Uqla declared the independence of the Fighting Vanguard from the Muslim Brotherhood in January 1981, and claimed that he was continuing the fight against the Syrian government for the sake of God.

Uqla arrived in Hama anticipating the beginning of a general uprising against the Syrian government.
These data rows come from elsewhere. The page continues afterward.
Definition do_dup (fd : Z) : V Z :=
  let* e := check_fd fd in
  match e with
  | None => ret (- EBADF)
  | Some _ =>
      let* fo := fget fd in
      kassert (bool_decide (fo <> None)) ;;
      let* new_fd := get_empty_fd in
      if NFILES <? new_fd then ret (- EMFILE)
      else
        let* f := fd_slot fd in
        set_fd new_fd f ;;
        ret new_fd
  end.

Definition do_dup2 (ofd nfd : Z) : V Z :=
  if (ofd <? 0) || (NFILES <? ofd) then ret (- EBADF)
  else if (nfd <? 0) || (NFILES <? nfd) then ret (- EBADF)
  else
    let* o := fd_slot ofd in
    match o with
    | None => ret EBADF
    | Some _ =>
        let* n := fd_slot nfd in
        (if bool_decide (n <> None) && negb (nfd =? ofd) then do_close nfd ;; ret tt else ret tt) ;;
        let* o := fd_slot ofd in
        set_fd nfd o ;;
        let* n := fd_slot nfd in
        let* f := deref n in
        fref f ;;
        ret nfd
    end.

(** [memset(name, 0, sizeof(name))] goes through the uninitialised [name]. *)
Definition do_mknod (path : list Z) (mode devid : Z) : V Z :=
  if negb (S_ISCHR mode) && negb (S_ISBLK mode) then ret (- EINVAL)
  else
    let* plen := str_len path in
    if plen >? MAXPATHLEN then ret (- ENAMETOOLONG)
    else if negb junk_store_ok then stuck
    else
      let* d := dir_namev path Null in
      if negb (no_ret d =? 0) then ret (no_ret d)
      else
        let* dir := rd_some (no_vnode d) in
        let* name := deref (no_name d) in
        let* r := lookup dir name (no_namelen d) Null in
        vput (Some dir) ;;
        if fst r =? 0 then
          let* v := rd (snd r) in vput v ;; ret (- EEXIST)
        else if fst r =? - ENOTDIR then ret (- ENOTDIR)
        else if fst r =? - ENAMETOOLONG then ret (- ENAMETOOLONG)
        else
          let* ino := dir_op dir (ramfs_mknod dir name (no_namelen d) mode devid) in
          (if ino =? 0 then lookup dir name (no_namelen d) (snd r) ;; ret tt else ret tt) ;;
          ret ino.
Despite having broken with the Muslim Brotherhood, Uqla was only officially dismissed from his position as leader of the Fighting Vanguard in April 1982, following the Hama Massacre. Many leaders of the political wing of the Muslim Brotherhood fled to Iraq, and although the Iraqi government welcomed the political leaders, it refused to provide refuge to leaders of the Fighting Vanguard. According to some reports Uqla was arrested when trying to sneak back into Syria in 1983 or 1984, after being refused refuge in Iraq. Other sources cite him as being killed in 1982, or being caught by Syrian security forces in late 1982. None of these reports however could be verified and Uqla thus remains missing.